Johan Huizinga
Johan Huizinga
(1872-1945)
Hollanda’nın en büyük tarihçilerinden biridir. Groningen ve Leipzig
üniversitelerindeki başarılı bir eğitimin ardından Doğu üzerine yazdığı bir uzmanlık teziyle bilim
doktoru oldu. Haarlem’de tarih, Amsterdam’da da Hint edebiyatı dersleri verdi.
1905-1915 arasında Groningen’de,
ardından 1942’ye değin Leiden
Üniversitesi’nde Tarih profesörü olarak görev yaptı. Ayrıca 1929-1945 yılları arasında Den Haag
Bilimler Akademisi Edebiyat Bölümü’nün yöneticiliğini üstlendi. 1942’de Nazilerce rehin alındı ve ölümüne değin gözaltında tutuldu.
Önceleri Hint
edebiyatı ve Hindistan’daki
kültürler üzerine çalışmalar yaptı. Ama asıl ününü, 14.-15.
yüzyıllarda Fransa ve
Felemenk’teki yaşam biçimlerini ve
düşünce yapısını ele alan Herfsttij
der middeleeuwen [Ortaçağ’ın Günbatımı, çev. Mehmet Ali Kılıçbay, Doğu Batı Yayınları, 2023] adlı eseriyle kazandı. Canlı ve akıcı üslubuyla yapıt, tarih açısından olduğu kadar edebî açıdan da önem taşımaktadır. 1919 yılında Hollanda’da yayımlanan bu temel
kitap, ardından Fransızcaya ve birçok
yabancı dile çevrildi.
Tarihçi Huizinga’nın, Amerika Birleşik Devletleri
üzerine iki kitabını (1918 ve 1926), Erasmus biyografisini (1924) ve çeşitli inceleme
eserlerini de önemli çalışmaları arasında sayabiliriz.
Tarihle ilgili eserleri kılı kırk yaran
kesinlikteki belgeleme çalışmasıyla ve orijinal bakış açısından kaynaklanan
üslupçu özelliğiyle ayırt edilir.
Fakat Huizinga’nın aynı zamanda birinci sınıf bir denemeci olduğu 1938’de yazdığı Homo Ludens
okunduğunda fark
edilecektir. Bunun dışında In de
schaduwen van Morgen (1935) adlı eseriyle de bütün dünyada adından söz ettirdi.
Bu eserde, zamanımızın özelliği olan endişe verici
fenomenleri ustaca analiz etmiş ve değerlendirmiştir.

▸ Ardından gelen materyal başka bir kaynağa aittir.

Theorem dnrequest_correct st p port name soright :
  ps_ports st !! p = Some port → ip_active port = true → port_dn_wf port →
  name ≠ MACH_PORT_NULL → soright ≠ IP_NULL →
  ∃ st' kr o, ipc_port_dnrequest st p name soright = Ok (st', (kr, o)) ∧
    match o with
    | Some i => kr = KERN_SUCCESS ∧ ∃ d, let port' := set_ip_dnrequests port (Some d) in
        st' = put st p port' ∧ port_dn_wf port' ∧ 0 < i < dn_length port' ∧
        request port i = None ∧
        ∀ j, request port' j = if decide (j = i) then Some (name, soright) else request port j
    | None => kr = KERN_NO_SPACE ∧ st' = st ∧ ∀ i, 0 < i < dn_length port → request port i ≠ None
    end.
Proof. apply dnrequest_spec. Qed.

Lemma dncancel_spec st p port name index soright :
  ps_ports st !! p = Some port → ip_active port = true → port_dn_wf port →
  request port index = Some (name, soright) →
  ∃ d, let port' := set_ip_dnrequests port (Some d) in
    ipc_port_dncancel st p name index = Ok (put st p port', soright) ∧ port_dn_wf port' ∧
    dn_length port' = dn_length port ∧
    ∀ j, request port' j = if decide (j = index) then None else request port j.
Proof.
  intros Hp Ha Hw Hreq. unfold ipc_port_dncancel, pget. rewrite Hp. ostep. rewrite Ha. ostep.
  unfold port_dn_wf, dn_length, request in *. destruct (ip_dnrequests port) as [[addr t]|]; [|done].
  cbn [dn_table] in *. apply dn_view_Some in Hreq as (Hi & Hn & Hs & Hnn).
  rewrite !(proj2 (Z.eqb_neq _ _)) by (done || lia). ostep.
  destruct (tget t index) as [r|] eqn:Hr.
  2:{ unfold rname in Hn. rewrite Hr in Hn. by destruct Hnn. }
  ostep. rewrite (rname_get _ _ _ Hr), (rnext_get _ _ _ Hr), Hn, Hs, Z.eqb_refl. ostep.
  pose proof (tget_Some _ _ _ Hr) as Hlt.
  destruct (tget_is_Some t 0) as (h & Hh); [lia|]. rewrite Hh. ostep. rewrite (rnext_get _ _ _ Hh).
  rewrite (pmod_spec _ _ port) by done. ostep.
  pose proof (relinked_cancel t index index MACH_PORT_NULL (rnext t 0) ltac:(lia)) as Hre.
  eexists. split; [done|]. cbn [dn_table ip_dnrequests set_ip_dnrequests].
  split_and!; [|by rewrite !tsize_tmod|].
  - eapply (cancel_wf t index); [done|lia|by rewrite Hn|done].
  - intros j. by rewrite (relinked_view _ _ _ _ _ _ j Hi Hre).
Qed.

Theorem dncancel_correct st p port name index soright :
  ps_ports st !! p = Some port → ip_active port = true → port_dn_wf port →
  request port index = Some (name, soright) →
  ∃ d, let port' := set_ip_dnrequests port (Some d) in
    ipc_port_dncancel st p name index = Ok (put st p port', soright) ∧ port_dn_wf port' ∧
    dn_length port' = dn_length port ∧
    ∀ j, request port' j = if decide (j = index) then None else request port j.
Proof. apply dncancel_spec. Qed.

(** ** Growing the table *)

(** The port is not freed by the others while this thread has a reference,
    and its table stays well-formed. *)
Class port_rely (p : Z) : Prop :=
  port_kept c st port : ps_ports st !! p = Some port → ip_locked port = false →
    0 < ip_references port ≤ IO_MAX_REFERENCES →
    ∃ port', ps_ports (pw_other c st) !! p = Some port' ∧ ip_locked port' = false ∧
      0 < ip_references port' ≤ IO_MAX_REFERENCES ∧ (port_dn_wf port → port_dn_wf port').

(** The position of the next size. *)
Definition dn_its (port : ipc_port) : nat :=
  match ip_dnrequests port with
  | Some d => match ipr_size (dn_table d) with Ok its => S its | Fault _ => 0 end
  | None => 0
  end.

Definition dn_same (port port' : ipc_port) : Prop :=
  dn_addr <$> ip_dnrequests port' = dn_addr <$> ip_dnrequests port ∧ dn_its port' = dn_its port.

Lemma dn_next_size port :
  port_dn_wf port → ∃ nsize, ipc_table_dnrequests !! dn_its port = Some nsize ∧
    (nsize = 0 ∨ 1 ≤ dn_length port < nsize).
Proof.
  intros Hw. unfold port_dn_wf, dn_its, dn_length in *. destruct (ip_dnrequests port) as [d|].
  2:{ exists 2. split; [done|]. lia. }
  destruct (dw_size _ Hw) as (its & -> & Hits & Hsz).
  destruct dnrequests_ok as (Hlen & Hinc & Hlast).
  destruct (decide (its = 63%nat)) as [->|]; [rewrite Hlast in Hits; injection Hits; lia|].
  pose proof (lookup_lt_Some _ _ _ Hits) as Hlt. rewrite Hlen in Hlt.
  unfold ipc_table_dnrequests_size in *.
  destruct (lookup_lt_is_Some_2 ipc_table_dnrequests (S its)) as (ns & Hns); [lia|].
  exists ns. split; [done|]. destruct (decide (S its = 63%nat)) as [Heq|]; [left; congruence|].
  right. split; [lia|]. apply (Hinc its); by rewrite lookup_take_lt by lia.
Qed.

(** What the rest of [ipc_port_dngrow] makes of the port [port1] it finds,
    [port] being what it left. *)
Definition installed (st' : pstate) (p : Z) (port port1 : ipc_port) : Prop :=
  if decide (ip_active port1 = true ∧ dn_same port port1) then
    ∃ d, let port' := set_ip_dnrequests port1 (Some d) in
      ps_ports st' !! p = Some (set_ip_locked port' false) ∧ port_dn_wf port' ∧
      dn_length port1 < dn_length port' ∧ (∀ i, request port' i = request port1 i) ∧
      ∃ i, 0 < i < dn_length port' ∧ request port' i = None
  else ps_ports st' !! p =
    if ip_references port1 =? 0 then None else Some (set_ip_locked port1 false).

Lemma dn_install_spec st p port port1 addr nsize :
  ps_ports st !! p = Some port1 → ip_locked port1 = true → port_dn_wf port1 →
  ipc_table_dnrequests !! dn_its port = Some nsize → nsize ≠ 0 →
  ∃ st', dn_install st p (ip_dnrequests port) (dn_its port) addr = Ok st' ∧ installed st' p port port1.
Proof.
  intros Hp Hl Hw Hn Hn0. unfold dn_install, pget. rewrite Hp. ostep.
  assert (¬ (ip_active port1 = true ∧ dn_same port port1) →
    ∃ st', ip_check_unlock st p = Ok st' ∧ installed st' p port port1) as Hno.
  { intros Hnot. rewrite (ip_check_unlock_spec st p port1) by done. eexists. split; [done|].
    unfold installed. rewrite decide_False by done.
    case_match; [apply lookup_delete_eq|apply put_get]. }
  assert (dn_its port1 = match ip_dnrequests port1 with
    | Some d => match ipr_size (dn_table d) with Ok k => S k | Fault _ => 0 end | None => 0 end)%nat
    as Hits by done.
  destruct (ip_active port1) eqn:Hact; ostep; [|apply Hno; naive_solver].
  destruct (decide (dn_addr <$> ip_dnrequests port1 = dn_addr <$> ip_dnrequests port)) as [Haddr|Haddr].
  2:{ rewrite bool_decide_false by done. ostep. apply Hno. unfold dn_same. naive_solver. }
  rewrite bool_decide_true by done.
  destruct (decide (dn_its port1 = dn_its port)) as [Hi|Hi].
  - destruct (dn_next_size port1 Hw) as (ns & Hns & Hlt). rewrite Hi in Hns.
    assert (ns = nsize) as -> by congruence. destruct Hlt as [?|Hlt]; [done|].
    destruct (new_table_wf port1 (dn_its port) (dn_length port1) nsize
      match ip_dnrequests port1 with Some d => rnext (dn_table d) 0 | None => 0 end)
      as (Hwf & Hz & Hview & Hlast); [done..|].
    exists (put st p (set_ip_locked (set_ip_dnrequests port1 (Some (DN addr
      (dn_new_table (ip_dnrequests port1) (dn_its port) (dn_length port1) nsize
        match ip_dnrequests port1 with Some d => rnext (dn_table d) 0 | None => 0 end)))) false)).
    split.
    + rewrite <-Hi in *. unfold port_dn_wf, dn_length, dn_its in *.
      destruct (ip_dnrequests port1) as [d|] eqn:Hd.
      * destruct (dw_size _ Hw) as (its & Hs & Htab & Hsz). rewrite Hs in *. ostep.
        rewrite Nat.eqb_refl. ostep. destruct (tget_is_Some (dn_table d) 0) as (h & Hh); [lia|].
        unfold dn_its_size. rewrite Htab. ostep. rewrite Hh. ostep. rewrite Hns. ostep.
        rewrite (proj2 (Z.ltb_lt _ _)) by lia. ostep. rewrite (pmod_spec _ _ port1) by done. ostep.
        rewrite (ip_unlock_spec _ _ _ (put_get _ _ _)) by done. rewrite put_put.
        by rewrite (rnext_get _ _ _ Hh).
      * ostep. unfold dn_its_size. rewrite Hns. ostep. rewrite (proj2 (Z.ltb_lt _ _)) by lia. ostep.
        rewrite (pmod_spec _ _ port1) by done. ostep.
        rewrite (ip_unlock_spec _ _ _ (put_get _ _ _)) by done. by rewrite put_put.
    + unfold installed. rewrite decide_True by done. eexists. split; [apply put_get|]. split; [done|].
      rewrite !dn_length_set, Hz. split_and!; [lia|done|]. exists (nsize - 1). split; [lia|done].
  - assert ((match ip_dnrequests port1 with
      | None => Ok true
      | Some cur => oits ← ipr_size (dn_table cur); Ok (S oits =? dn_its port)%nat
      end : outcome bool) = Ok false) as ->; [|apply Hno; unfold dn_same; naive_solver].
    unfold port_dn_wf, dn_its in *. destruct (ip_dnrequests port1) as [d|]; simpl in Haddr.
    + destruct (dw_size _ Hw) as (its & Hs & _). rewrite Hs in *. ostep.
      by rewrite (proj2 (Nat.eqb_neq _ _)).
    + destruct (ip_dnrequests port); [done|]. done.
Qed.

(** The next size of the table; zero after the last. *)
Definition dn_next (port : ipc_port) : Z := default 0 (ipc_table_dnrequests !! dn_its port).

(** The ports while the memory is allocated. *)
Definition dn_away (st : pstate) (p : Z) (port : ipc_port) : pstate :=
  put st p (set_ip_locked (set_ip_references port (ip_references port + 1)) false).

Huizinga, tüm yapıtlarında
tarihsel olgular arasındaki toplumsal ve tinsel ilişkileri gerçekçi bir tutumla
açıklamaya çalışmıştır. Kültürü, toplumun maddi, ruhsal ve ahlâki alanların
niteliği, doğal durumdan daha yüksek bir varlık durumuna geçişte ortaya çıkan
olgu olarak tanımlamıştır. Güç kavramına karşı tarihsel deneyimden kaynaklanan
bir güvensizlik duyan Huizinga, dengeli ve uyumlu bir hümanizmanın savunucusu
olmuştur.
Ölüm bilinci
kavramı üzerinde de duran Huizinga, bunu bireyciliğe bağlamıştır. Ona göre ölüm
bilinci toplumsal örgütsüzlük dönemlerinde belirir. Çünkü böyle zamanlarda
bireysel seçim, toplumsal değerlere kendiliğinden gösterilen uyumun önüne
geçer. Huizinga bu tür dönemlere örnek olarak şehir devletlerinin çözülmesinden
sonraki klasik toplumu, feodalizmin çöküşünden sonraki erken Rönesans dönemini ve 20. yüzyılı verir.